▶ **What you are asked to do**: Using the listing below, copy every line that mentions "NotImplementedError".

┄┄┄┄┄┄┄┄┄┄┄┄┄┄┄┄┄┄┄┄

(** X9. Only the set of names in [default_requires] and [default_provides]
    matters: two step types whose default lists hold the same names, in
    any order and with any repetitions, are constructed alike, with the
    same outcome and the same final state for every call, dictionaries
    being compared as mappings (Python's [==], which ignores insertion
    order). *)
Theorem default_lists_matter_only_as_sets cls1 cls2 a s :
  list_to_set (default_requires cls1)
    =@{gset string} list_to_set (default_requires cls2) →
  list_to_set (default_provides cls1)
    =@{gset string} list_to_set (default_provides cls2) →
  __init__ cls1 a s = __init__ cls2 a s.
Proof.
  intros Hr%identity_dict_set Hp%identity_dict_set.
  unfold __init__. by rewrite Hr, Hp.
Qed.

(** ** The error of the base method *)

(** X11. The error of the base [execute] tells class names apart: run on
    instances of two classes whose [__name__] differ, it raises two
    different exceptions. *)
Theorem execute_errors_differ_with_the_class_name cls1 cls2 s1 s2 :
  __name__ cls1 ≠ __name__ cls2 →
  fst (execute cls1 s1) ≠ fst (execute cls2 s2).
Proof.
  intros Hne. rewrite !execute_raises. unfold fst. intros [= H].
  apply Hne.
  apply (string_app_inj_r
           "` is a subclass of WorkflowStep andit must implement the `execute` method").
  exact H.
Qed.

End Correctness.

(** The scenarios of the specification. *)
Example scenario_val_defaults :
  let s' := snd (__init__ CleanStep
                   (mkArgs "catalog" tt None None None (Some "val")
                           None None None None None) caller) in
  attr_dict s' "requires" = Some {["meter_data" := "meter_data_val"]} ∧
  attr_dict s' "provides" = Some {["clean_data" := "clean_data_val"]}.
Proof. split; reflexivity. Qed.

Example scenario_explicit_requires :
  attr_dict (snd (__init__ CleanStep tracked_call caller)) "requires"
    = Some {["raw" := "sensor_feed"]}.
Proof. reflexivity. Qed.

(** C1, counterexample. [requires={}] is an explicit mapping without keys,
    yet the stored [requires] has the key of [default_requires]. *)
Lemma explicit_empty_requires_takes_defaults :
  requires empty_override_call = Some 1 ∧
  dict_at caller 1 = Some ∅ ∧
  default_requires CleanStep = ["meter_data"] ∧
  fst (__init__ CleanStep empty_override_call caller) = Return tt ∧
  attr_dict (snd (__init__ CleanStep empty_override_call caller)) "requires"
    = Some {["meter_data" := "meter_data"]} ∧
  dom ({["meter_data" := "meter_data"]} : gmap string string)
    ≠ dom (∅ : gmap string string).
Proof.
  do 5 (split; [reflexivity|]).
  rewrite dom_singleton_L, dom_empty_L. set_solver.
Qed.

(** C4, counterexample. The exception raised for a [run_id] without a
    [tracking_uri] is a [ValueError]; it is of no [ConfigurationError]
    kind. *)
Lemma invalid_configuration_error_is_a_ValueError :
  run_id untracked_run_call = Some "" ∧
  tracking_uri untracked_run_call = None ∧
  fst (__init__ CleanStep untracked_run_call caller) =
    Raise (ValueError
             "If tracking is enabled, a `tracking_uri` must be provided") ∧
  "ConfigurationError" ∉
    exn_classes
      (ValueError "If tracking is enabled, a `tracking_uri` must be provided").
Proof.
  do 3 (split; [reflexivity|]). simpl.
  rewrite !not_elem_of_cons. repeat split; try discriminate.
  apply not_elem_of_nil.
Qed.

(** C5, counterexample. [CleanStep] does not override [execute]:
    constructing it and calling [execute] raises [TypeError] at the
    construction and leaves the state as it was; no [NotImplementedError]
    is raised. *)
Lemma step_without_execute_is_never_executed :
  own_execute CleanStep = None ∧
  construct_and_execute delegate cpython_message CleanStep plain_call caller =
    (Raise (TypeError (cpython_message "CleanStep")), caller) ∧
  "NotImplementedError" ∉ exn_classes (TypeError (cpython_message "CleanStep")).
Proof.
  do 2 (split; [reflexivity|]). simpl.
  rewrite !not_elem_of_cons. repeat split; try discriminate.
  apply not_elem_of_nil.
Qed.

(** ** The theorems at concrete calls *)

Lemma defaults_give_identity_mappings_witness :
  ∃ s' r p,
    __init__ CleanStep plain_call caller = (Return tt, s') ∧
    attr_dict s' "requires" = Some r ∧
    attr_dict s' "provides" = Some p ∧
    (∀ k v, r !! k = Some v ↔ k ∈ ["meter_data"] ∧ v = k) ∧
    (∀ k v, p !! k = Some v ↔ k ∈ ["clean_data"] ∧ v = k).
Proof.
  apply (defaults_give_identity_mappings CleanStep plain_call caller);
    reflexivity.
Defined.

Lemma stage_suffixes_values_only_witness :
  ∃ s' r p,
    __init__ CleanStep val_call caller = (Return tt, s') ∧
    attr_dict s' "requires" = Some r ∧
    attr_dict s' "provides" = Some p ∧
    (∀ l d, requires val_call = Some l → dict_at caller l = Some d → d ≠ ∅ →
       dom r = dom d ∧
       ∀ k, r !! k = (λ v, v +:+ "_" +:+ "val") <$> d !! k) ∧
    (requires val_call = None ∨
       (∃ l, requires val_call = Some l ∧ dict_at caller l = Some ∅) →
       ∀ k v, r !! k = Some v ↔
              k ∈ default_requires CleanStep ∧ v = k +:+ "_" +:+ "val") ∧
    (∀ l d, provides val_call = Some l → dict_at caller l = Some d → d ≠ ∅ →
       dom p = dom d ∧
       ∀ k, p !! k = (λ v, v +:+ "_" +:+ "val") <$> d !! k) ∧
    (provides val_call = None ∨
       (∃ l, provides val_call = Some l ∧ dict_at caller l = Some ∅) →
       ∀ k v, p !! k = Some v ↔
              k ∈ default_provides CleanStep ∧ v = k +:+ "_" +:+ "val").
Proof.
  apply (stage_suffixes_values_only CleanStep val_call caller "val");
    [reflexivity | reflexivity | reflexivity | discriminate].
Defined.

┄┄┄┄┄┄┄┄┄┄┄┄┄┄┄┄┄┄┄┄

▶ **Result of this task**:
    construction and leaves the state as it was; no [NotImplementedError]
  "NotImplementedError" ∉ exn_classes (TypeError (cpython_message "CleanStep")).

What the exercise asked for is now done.